▸ **YOUR OBJECTIVE**
The expected result is the material below, reproduced exactly from its first line through the line containing "unfold result_status. destruct".

▸ **INPUT RECORDS**
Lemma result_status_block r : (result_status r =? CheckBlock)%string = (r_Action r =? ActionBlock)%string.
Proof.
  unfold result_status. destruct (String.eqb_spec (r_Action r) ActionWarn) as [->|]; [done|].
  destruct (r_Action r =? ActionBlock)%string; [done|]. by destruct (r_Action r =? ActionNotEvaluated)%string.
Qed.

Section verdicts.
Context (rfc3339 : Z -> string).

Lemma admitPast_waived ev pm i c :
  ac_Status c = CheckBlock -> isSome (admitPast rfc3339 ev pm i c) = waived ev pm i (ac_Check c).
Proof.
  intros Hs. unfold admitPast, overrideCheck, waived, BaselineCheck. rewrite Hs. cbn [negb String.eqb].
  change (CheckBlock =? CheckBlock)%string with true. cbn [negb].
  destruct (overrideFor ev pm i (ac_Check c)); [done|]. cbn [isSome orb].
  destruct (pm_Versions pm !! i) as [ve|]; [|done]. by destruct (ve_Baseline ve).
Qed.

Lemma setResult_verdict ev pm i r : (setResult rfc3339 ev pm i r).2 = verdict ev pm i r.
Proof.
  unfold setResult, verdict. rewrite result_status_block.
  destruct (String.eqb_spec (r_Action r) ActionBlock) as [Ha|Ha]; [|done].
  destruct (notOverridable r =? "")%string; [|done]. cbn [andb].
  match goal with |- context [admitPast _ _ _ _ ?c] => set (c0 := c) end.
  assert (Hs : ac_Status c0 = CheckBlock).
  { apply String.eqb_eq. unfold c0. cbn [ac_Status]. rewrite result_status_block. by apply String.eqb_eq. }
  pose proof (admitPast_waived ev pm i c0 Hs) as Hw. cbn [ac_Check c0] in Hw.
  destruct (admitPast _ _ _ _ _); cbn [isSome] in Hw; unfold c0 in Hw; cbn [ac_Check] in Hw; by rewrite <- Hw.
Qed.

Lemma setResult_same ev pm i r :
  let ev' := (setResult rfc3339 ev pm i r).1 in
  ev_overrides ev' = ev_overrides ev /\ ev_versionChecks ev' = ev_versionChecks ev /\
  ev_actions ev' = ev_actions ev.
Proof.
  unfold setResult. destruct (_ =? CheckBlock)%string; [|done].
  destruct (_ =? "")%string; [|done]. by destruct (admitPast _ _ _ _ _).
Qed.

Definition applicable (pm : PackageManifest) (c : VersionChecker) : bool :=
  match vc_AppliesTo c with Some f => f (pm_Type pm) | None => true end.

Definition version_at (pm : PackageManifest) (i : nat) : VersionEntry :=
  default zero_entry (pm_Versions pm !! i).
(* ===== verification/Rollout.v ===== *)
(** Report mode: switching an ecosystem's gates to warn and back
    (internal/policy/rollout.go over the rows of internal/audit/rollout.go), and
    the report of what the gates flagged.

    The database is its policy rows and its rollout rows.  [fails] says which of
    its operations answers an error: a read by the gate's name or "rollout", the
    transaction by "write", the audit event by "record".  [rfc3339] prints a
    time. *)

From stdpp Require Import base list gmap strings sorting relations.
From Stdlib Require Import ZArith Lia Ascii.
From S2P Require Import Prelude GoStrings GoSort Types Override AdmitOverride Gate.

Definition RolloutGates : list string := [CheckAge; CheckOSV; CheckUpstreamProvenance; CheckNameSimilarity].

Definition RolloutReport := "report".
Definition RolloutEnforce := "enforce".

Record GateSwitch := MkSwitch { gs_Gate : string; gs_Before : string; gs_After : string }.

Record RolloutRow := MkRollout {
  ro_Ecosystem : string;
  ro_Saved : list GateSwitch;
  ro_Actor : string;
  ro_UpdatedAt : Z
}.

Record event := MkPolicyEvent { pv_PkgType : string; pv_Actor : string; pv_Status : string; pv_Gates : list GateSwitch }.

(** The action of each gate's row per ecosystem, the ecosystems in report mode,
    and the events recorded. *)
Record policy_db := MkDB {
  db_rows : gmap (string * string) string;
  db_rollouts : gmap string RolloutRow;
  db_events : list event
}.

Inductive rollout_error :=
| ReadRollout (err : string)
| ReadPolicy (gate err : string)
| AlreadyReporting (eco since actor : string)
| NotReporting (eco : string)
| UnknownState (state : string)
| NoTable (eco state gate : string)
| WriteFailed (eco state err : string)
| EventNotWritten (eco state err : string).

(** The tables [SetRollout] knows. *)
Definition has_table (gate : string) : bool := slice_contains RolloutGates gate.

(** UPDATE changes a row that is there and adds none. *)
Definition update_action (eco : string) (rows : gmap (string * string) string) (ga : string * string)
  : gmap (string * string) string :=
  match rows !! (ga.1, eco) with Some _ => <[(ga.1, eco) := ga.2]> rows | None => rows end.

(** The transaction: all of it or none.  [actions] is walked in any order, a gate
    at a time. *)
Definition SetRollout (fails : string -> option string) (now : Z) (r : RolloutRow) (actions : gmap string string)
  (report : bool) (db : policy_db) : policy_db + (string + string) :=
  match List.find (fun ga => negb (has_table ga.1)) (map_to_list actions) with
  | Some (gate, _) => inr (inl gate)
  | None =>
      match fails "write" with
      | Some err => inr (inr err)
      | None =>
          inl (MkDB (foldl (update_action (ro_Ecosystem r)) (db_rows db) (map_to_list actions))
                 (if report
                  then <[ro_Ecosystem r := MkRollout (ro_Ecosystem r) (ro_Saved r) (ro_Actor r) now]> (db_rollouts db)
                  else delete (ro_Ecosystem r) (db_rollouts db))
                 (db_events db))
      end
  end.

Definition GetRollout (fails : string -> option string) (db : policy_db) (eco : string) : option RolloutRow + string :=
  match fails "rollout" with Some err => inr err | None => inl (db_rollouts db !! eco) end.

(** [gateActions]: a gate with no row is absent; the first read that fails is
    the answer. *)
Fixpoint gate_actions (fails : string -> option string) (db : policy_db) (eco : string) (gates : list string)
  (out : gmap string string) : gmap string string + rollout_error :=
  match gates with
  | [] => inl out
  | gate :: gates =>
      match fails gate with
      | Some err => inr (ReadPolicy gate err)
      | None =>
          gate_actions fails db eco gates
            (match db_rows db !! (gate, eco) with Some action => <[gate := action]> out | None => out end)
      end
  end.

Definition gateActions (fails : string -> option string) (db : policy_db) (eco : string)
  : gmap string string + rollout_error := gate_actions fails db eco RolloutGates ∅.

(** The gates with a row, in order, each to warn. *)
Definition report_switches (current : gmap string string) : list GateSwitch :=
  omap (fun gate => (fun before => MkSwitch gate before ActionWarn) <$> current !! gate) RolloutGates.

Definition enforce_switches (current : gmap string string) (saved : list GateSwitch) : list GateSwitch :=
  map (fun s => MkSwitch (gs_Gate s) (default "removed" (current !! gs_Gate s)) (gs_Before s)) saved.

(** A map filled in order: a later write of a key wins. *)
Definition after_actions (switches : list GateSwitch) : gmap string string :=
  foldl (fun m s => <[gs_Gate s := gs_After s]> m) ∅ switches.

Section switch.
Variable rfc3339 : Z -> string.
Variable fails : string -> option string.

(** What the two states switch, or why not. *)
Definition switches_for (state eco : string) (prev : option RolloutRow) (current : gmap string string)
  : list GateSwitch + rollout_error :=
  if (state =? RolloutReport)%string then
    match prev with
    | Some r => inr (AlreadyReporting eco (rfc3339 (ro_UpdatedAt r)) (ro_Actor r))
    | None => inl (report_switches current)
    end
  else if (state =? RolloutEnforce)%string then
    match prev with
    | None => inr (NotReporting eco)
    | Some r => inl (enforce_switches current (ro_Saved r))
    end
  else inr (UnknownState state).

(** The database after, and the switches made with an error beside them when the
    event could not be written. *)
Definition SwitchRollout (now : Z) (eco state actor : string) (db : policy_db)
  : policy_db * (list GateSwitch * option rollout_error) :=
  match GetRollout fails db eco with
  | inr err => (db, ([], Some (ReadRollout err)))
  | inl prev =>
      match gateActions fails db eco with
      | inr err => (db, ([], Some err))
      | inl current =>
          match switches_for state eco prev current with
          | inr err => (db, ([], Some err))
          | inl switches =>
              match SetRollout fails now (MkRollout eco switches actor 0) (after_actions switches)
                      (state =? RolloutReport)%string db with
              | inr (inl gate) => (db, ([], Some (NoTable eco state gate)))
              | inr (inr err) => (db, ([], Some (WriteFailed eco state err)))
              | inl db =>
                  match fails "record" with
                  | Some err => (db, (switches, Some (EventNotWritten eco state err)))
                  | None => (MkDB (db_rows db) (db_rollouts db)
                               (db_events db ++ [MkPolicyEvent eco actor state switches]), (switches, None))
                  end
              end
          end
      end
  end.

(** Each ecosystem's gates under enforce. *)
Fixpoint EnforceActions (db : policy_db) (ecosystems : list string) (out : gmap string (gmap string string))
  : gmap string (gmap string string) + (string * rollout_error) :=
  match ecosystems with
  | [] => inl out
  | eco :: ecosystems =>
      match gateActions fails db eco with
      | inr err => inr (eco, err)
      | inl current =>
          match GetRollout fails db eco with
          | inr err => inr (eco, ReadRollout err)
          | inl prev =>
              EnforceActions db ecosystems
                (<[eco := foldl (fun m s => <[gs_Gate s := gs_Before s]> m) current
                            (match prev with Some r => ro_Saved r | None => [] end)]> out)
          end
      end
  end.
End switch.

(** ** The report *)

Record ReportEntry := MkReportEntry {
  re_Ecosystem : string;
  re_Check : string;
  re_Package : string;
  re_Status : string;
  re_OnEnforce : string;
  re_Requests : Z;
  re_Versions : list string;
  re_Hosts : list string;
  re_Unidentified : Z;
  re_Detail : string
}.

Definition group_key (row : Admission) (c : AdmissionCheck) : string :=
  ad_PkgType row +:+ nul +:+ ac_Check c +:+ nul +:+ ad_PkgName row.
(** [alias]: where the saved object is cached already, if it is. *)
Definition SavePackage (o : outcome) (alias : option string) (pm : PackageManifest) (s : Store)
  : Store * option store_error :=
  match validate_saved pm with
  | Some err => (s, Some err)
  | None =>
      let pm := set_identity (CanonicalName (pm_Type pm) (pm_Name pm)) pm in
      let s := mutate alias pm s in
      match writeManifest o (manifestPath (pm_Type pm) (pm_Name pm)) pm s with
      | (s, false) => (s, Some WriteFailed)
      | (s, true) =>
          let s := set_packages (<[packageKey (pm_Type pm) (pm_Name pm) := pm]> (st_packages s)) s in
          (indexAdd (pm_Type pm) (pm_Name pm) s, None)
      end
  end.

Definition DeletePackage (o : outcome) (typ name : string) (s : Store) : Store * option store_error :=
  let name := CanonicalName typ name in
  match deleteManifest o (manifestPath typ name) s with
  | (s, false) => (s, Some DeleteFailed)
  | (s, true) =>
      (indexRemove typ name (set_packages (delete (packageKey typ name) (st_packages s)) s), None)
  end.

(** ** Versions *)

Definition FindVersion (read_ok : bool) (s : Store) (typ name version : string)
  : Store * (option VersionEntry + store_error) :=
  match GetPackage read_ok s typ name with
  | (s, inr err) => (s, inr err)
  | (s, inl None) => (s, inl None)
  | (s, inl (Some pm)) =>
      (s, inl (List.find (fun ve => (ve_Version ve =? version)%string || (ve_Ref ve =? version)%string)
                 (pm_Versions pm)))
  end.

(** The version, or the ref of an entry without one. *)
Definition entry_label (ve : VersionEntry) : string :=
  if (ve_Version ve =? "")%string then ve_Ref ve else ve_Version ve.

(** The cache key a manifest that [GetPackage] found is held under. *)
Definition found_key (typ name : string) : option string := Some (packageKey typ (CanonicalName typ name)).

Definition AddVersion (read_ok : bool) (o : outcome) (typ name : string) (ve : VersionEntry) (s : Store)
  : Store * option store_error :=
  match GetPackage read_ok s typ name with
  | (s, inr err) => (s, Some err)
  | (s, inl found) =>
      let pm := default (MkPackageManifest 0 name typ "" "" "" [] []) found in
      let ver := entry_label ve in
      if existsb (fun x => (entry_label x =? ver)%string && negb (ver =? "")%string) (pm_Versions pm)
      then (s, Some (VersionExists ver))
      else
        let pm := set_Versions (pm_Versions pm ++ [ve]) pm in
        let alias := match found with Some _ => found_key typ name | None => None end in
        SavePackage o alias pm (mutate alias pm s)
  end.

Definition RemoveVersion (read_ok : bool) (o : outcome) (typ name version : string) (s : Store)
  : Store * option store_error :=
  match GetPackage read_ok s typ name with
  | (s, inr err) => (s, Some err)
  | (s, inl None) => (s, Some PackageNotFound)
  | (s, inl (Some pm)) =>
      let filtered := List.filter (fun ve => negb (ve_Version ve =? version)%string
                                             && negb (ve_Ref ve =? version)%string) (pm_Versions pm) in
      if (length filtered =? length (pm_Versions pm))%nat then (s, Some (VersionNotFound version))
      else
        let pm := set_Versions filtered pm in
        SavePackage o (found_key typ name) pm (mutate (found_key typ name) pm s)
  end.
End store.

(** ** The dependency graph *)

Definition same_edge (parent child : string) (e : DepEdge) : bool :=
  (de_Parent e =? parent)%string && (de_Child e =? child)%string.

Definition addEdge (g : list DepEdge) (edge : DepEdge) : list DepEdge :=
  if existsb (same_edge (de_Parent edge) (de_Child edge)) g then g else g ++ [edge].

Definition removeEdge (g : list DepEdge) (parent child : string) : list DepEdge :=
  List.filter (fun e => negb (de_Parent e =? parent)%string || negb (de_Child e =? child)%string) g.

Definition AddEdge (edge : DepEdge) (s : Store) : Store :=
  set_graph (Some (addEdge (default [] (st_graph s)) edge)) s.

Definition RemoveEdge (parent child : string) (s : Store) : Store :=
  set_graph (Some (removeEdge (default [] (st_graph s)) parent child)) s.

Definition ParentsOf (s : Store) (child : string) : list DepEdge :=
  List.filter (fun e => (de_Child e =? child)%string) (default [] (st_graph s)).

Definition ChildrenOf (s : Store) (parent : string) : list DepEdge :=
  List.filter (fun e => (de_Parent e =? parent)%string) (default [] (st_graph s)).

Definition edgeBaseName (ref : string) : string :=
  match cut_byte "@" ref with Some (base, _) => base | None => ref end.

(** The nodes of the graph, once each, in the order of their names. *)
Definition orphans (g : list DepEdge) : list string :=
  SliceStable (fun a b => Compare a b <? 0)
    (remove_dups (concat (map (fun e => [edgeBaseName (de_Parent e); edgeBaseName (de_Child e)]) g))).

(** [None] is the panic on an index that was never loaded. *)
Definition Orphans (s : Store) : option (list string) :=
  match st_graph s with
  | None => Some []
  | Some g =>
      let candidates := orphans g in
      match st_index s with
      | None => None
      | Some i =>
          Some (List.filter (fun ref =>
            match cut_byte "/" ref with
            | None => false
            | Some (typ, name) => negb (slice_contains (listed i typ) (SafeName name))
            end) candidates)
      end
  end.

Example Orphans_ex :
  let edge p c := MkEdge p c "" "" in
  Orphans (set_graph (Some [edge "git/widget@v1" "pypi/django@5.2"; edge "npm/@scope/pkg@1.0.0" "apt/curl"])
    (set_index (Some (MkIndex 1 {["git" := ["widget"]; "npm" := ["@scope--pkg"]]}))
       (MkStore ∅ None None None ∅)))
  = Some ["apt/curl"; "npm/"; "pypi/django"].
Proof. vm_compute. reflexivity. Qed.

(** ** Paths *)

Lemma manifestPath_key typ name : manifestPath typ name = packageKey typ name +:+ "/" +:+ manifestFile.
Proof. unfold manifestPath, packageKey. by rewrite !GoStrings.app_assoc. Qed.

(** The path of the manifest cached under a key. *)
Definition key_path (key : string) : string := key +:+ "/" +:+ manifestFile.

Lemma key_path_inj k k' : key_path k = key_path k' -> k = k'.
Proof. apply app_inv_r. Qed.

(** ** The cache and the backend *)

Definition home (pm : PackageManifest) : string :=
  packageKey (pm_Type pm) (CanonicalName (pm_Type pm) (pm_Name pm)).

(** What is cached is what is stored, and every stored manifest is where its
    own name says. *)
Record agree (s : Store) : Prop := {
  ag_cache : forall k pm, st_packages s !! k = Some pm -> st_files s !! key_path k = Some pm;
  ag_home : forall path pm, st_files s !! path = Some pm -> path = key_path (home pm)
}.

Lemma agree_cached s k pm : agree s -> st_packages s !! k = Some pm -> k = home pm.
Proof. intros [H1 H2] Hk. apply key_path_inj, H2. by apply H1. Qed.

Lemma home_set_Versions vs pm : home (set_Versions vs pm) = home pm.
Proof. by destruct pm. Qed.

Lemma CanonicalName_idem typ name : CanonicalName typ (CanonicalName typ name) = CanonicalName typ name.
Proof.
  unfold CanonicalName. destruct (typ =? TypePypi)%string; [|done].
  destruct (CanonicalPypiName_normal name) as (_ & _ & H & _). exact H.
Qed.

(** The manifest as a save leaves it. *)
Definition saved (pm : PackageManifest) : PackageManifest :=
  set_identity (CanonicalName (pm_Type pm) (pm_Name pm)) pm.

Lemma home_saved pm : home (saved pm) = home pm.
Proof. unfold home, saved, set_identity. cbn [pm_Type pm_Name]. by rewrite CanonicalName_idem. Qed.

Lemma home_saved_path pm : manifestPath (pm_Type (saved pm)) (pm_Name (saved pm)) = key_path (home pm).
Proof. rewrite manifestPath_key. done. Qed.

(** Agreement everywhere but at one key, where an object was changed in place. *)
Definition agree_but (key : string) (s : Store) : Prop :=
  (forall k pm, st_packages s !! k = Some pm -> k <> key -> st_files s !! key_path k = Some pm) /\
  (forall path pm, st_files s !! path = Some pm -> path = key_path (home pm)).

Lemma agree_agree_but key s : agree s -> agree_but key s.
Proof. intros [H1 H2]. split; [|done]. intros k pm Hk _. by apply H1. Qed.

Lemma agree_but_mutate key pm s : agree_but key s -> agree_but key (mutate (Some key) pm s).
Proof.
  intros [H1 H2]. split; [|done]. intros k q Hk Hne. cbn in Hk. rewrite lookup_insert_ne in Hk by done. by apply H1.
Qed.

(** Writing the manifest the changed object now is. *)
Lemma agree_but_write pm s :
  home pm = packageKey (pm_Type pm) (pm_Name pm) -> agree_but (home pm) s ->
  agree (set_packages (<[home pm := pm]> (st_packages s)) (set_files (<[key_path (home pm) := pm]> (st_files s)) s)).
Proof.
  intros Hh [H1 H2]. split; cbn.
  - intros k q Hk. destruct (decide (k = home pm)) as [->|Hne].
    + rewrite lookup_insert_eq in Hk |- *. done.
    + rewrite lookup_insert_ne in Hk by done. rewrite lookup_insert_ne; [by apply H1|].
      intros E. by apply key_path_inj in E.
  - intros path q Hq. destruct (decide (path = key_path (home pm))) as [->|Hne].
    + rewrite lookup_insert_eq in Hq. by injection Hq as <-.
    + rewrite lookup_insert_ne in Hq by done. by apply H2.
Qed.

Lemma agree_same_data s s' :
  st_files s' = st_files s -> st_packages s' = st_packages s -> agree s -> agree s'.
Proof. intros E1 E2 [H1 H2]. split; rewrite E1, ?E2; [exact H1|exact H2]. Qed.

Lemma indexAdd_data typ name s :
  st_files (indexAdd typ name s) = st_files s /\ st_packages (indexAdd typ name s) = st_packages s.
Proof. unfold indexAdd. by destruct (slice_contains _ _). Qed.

▸ **EXERCISE OUTPUT**
Lemma result_status_block r : (result_status r =? CheckBlock)%string = (r_Action r =? ActionBlock)%string.
Proof.
  unfold result_status. destruct (String.eqb_spec (r_Action r) ActionWarn) as [->|]; [done|].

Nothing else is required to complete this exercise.